*The records*:
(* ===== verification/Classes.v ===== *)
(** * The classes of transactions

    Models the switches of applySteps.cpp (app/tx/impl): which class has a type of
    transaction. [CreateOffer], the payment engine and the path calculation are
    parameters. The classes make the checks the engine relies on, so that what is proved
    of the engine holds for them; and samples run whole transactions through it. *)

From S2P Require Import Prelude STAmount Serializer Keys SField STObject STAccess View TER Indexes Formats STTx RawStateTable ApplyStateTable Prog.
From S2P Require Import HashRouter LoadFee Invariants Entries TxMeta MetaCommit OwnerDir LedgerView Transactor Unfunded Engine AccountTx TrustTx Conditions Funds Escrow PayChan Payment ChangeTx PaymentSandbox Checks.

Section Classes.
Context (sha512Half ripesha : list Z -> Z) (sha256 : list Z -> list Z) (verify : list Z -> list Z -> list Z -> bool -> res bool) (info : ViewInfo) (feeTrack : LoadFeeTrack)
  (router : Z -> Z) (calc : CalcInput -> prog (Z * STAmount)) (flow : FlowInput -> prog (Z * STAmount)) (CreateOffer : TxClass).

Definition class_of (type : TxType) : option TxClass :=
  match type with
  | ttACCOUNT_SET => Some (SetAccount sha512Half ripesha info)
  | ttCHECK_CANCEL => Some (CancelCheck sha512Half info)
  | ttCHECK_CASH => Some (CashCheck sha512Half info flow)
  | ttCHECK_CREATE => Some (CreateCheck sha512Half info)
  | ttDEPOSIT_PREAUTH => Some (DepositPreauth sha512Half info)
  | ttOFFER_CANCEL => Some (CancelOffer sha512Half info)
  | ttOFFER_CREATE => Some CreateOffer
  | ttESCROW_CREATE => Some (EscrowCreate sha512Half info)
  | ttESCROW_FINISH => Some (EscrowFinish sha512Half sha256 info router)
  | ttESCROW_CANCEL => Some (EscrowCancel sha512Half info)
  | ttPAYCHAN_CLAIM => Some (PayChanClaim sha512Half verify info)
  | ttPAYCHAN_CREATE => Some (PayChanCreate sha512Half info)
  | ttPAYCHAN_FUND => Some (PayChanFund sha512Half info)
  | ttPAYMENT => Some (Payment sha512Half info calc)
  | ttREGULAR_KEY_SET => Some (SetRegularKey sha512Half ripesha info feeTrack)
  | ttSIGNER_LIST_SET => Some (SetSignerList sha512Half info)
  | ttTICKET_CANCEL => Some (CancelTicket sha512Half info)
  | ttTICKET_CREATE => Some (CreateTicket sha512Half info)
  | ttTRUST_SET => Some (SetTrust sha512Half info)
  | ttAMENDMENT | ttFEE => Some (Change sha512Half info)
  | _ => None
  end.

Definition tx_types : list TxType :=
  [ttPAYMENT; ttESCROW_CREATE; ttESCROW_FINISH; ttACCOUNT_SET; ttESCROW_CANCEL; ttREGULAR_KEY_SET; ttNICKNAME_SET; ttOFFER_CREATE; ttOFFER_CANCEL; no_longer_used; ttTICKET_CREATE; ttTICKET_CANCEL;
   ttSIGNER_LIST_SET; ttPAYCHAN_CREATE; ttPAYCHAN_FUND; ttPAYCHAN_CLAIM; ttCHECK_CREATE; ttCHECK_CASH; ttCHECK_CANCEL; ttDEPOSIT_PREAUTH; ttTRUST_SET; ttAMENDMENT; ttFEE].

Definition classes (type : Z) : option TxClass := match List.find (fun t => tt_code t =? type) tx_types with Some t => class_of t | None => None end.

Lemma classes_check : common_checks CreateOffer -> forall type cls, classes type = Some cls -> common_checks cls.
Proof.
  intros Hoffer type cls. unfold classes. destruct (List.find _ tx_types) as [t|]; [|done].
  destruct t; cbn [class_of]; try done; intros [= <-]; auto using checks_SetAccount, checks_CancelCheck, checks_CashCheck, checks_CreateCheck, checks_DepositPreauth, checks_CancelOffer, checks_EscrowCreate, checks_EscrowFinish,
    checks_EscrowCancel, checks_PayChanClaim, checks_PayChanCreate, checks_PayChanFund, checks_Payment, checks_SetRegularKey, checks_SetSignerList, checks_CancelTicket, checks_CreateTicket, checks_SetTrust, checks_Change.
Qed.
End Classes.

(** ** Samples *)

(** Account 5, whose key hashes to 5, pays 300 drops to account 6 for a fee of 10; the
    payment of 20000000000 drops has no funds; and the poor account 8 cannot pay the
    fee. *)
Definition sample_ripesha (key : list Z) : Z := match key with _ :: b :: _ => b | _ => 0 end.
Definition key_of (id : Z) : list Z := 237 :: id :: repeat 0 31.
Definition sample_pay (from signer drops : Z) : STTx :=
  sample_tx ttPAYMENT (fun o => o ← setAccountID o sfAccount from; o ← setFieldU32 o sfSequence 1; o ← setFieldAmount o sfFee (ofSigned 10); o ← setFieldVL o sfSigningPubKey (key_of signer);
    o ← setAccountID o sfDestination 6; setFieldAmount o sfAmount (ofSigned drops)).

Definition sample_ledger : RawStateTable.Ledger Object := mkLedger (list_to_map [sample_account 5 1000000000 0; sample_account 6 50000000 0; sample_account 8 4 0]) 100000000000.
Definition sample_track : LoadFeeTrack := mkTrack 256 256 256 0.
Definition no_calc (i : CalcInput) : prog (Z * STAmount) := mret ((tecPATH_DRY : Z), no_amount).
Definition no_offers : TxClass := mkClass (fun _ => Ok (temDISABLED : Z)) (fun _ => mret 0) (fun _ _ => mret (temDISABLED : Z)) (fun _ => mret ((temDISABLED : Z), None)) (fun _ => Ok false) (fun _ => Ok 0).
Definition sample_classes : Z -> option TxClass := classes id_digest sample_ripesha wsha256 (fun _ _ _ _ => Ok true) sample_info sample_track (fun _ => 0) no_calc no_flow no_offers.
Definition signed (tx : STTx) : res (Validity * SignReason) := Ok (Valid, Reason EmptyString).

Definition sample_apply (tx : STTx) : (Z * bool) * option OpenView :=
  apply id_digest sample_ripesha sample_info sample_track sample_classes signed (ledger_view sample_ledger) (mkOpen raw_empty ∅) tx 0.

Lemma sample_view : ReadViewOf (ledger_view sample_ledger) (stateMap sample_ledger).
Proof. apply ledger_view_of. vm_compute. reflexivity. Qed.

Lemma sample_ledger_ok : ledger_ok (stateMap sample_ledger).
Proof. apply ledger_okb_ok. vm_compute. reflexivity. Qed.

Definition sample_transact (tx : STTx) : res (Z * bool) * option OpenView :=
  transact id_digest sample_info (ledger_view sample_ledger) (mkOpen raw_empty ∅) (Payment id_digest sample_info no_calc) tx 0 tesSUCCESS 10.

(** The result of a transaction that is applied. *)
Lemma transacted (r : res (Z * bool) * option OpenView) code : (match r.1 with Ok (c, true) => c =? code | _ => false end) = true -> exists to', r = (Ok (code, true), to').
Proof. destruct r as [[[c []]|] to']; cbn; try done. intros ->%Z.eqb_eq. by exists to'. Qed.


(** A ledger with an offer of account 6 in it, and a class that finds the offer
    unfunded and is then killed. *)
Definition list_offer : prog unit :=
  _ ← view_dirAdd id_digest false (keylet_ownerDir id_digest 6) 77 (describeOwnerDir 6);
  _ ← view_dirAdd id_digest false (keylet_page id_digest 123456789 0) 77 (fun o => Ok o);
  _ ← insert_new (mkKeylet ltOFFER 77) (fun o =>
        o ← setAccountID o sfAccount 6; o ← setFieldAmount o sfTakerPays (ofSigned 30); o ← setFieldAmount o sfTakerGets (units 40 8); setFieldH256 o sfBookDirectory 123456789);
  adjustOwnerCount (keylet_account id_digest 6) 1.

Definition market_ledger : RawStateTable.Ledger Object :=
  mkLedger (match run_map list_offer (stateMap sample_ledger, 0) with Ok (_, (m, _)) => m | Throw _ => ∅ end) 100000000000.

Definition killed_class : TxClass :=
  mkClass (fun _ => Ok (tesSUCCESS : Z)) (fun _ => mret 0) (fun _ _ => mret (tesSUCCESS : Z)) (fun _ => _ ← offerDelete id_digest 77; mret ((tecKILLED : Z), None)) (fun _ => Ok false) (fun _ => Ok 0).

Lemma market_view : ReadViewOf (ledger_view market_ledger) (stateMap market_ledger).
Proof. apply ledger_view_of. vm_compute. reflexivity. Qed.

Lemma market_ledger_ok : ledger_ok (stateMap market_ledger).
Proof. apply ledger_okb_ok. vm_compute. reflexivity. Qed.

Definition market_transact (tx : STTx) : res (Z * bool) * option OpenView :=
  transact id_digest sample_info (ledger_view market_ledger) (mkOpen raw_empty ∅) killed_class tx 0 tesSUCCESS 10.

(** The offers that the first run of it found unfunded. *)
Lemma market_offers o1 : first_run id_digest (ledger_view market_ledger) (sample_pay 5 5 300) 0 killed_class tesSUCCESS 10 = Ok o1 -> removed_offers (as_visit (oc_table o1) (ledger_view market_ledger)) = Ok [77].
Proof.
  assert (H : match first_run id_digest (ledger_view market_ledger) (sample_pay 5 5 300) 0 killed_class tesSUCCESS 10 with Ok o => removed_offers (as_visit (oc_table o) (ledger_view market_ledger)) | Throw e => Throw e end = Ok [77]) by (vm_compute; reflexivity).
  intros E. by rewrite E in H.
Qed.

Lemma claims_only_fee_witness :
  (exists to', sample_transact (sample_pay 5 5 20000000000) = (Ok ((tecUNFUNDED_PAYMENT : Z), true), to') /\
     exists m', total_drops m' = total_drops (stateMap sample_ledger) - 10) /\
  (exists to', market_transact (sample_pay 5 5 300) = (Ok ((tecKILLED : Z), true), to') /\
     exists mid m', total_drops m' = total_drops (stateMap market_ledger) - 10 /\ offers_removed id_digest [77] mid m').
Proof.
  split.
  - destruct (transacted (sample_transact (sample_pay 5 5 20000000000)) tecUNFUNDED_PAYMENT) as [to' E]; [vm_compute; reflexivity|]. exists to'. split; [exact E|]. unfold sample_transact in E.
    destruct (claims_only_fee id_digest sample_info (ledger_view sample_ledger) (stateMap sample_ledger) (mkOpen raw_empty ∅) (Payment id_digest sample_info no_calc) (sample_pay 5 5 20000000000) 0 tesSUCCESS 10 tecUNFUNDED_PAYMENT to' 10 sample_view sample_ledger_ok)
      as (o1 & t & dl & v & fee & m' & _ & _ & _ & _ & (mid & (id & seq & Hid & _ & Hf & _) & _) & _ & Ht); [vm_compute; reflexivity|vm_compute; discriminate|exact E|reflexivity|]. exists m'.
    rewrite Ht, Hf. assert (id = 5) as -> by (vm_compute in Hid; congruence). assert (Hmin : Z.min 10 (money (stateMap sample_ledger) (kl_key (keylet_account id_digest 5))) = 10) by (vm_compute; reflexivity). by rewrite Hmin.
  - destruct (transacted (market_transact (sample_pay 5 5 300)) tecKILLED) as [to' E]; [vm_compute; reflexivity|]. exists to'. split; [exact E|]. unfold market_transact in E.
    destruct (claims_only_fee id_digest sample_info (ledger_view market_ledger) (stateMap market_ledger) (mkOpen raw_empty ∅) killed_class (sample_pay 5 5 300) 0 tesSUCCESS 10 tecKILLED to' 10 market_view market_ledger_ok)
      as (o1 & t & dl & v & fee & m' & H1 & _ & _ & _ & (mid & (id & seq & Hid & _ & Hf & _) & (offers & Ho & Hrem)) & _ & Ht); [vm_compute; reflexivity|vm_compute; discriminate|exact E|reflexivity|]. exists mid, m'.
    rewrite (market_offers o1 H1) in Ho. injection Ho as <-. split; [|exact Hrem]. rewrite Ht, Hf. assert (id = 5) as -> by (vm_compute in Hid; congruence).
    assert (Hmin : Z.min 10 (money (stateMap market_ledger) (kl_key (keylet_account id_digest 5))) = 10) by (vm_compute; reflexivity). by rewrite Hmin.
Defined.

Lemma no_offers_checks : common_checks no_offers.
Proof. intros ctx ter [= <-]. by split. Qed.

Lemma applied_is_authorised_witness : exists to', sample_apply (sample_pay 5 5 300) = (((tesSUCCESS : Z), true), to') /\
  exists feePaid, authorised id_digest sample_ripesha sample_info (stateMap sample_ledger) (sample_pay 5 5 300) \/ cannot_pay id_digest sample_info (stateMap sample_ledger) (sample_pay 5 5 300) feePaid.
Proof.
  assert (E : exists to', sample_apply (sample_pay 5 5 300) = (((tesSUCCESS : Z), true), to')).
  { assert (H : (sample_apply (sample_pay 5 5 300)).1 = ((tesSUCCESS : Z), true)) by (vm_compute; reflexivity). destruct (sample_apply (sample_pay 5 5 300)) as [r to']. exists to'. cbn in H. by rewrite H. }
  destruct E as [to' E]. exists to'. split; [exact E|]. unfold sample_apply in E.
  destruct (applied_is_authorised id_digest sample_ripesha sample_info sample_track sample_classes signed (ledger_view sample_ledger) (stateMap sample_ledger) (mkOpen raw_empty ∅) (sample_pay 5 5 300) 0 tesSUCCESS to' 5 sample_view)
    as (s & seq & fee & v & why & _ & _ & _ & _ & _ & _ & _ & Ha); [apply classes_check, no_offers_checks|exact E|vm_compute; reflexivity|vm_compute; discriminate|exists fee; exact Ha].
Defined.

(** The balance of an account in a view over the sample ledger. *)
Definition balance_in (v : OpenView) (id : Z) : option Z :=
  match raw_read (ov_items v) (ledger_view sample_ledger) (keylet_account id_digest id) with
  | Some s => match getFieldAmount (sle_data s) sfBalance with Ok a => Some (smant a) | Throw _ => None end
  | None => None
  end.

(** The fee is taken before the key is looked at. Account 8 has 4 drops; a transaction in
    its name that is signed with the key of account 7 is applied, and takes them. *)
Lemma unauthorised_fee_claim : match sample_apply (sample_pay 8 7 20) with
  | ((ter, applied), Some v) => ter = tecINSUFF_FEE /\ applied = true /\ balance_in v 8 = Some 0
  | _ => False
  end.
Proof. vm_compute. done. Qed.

*Task*: Retype exactly the span of lines from the one with "Definition sample_classes : Z" through the one with "Definition signed (tx"; include both ends and omit the rest of the material.

*Response*:
Definition sample_classes : Z -> option TxClass := classes id_digest sample_ripesha wsha256 (fun _ _ _ _ => Ok true) sample_info sample_track (fun _ => 0) no_calc no_flow no_offers.
Definition signed (tx : STTx) : res (Validity * SignReason) := Ok (Valid, Reason EmptyString).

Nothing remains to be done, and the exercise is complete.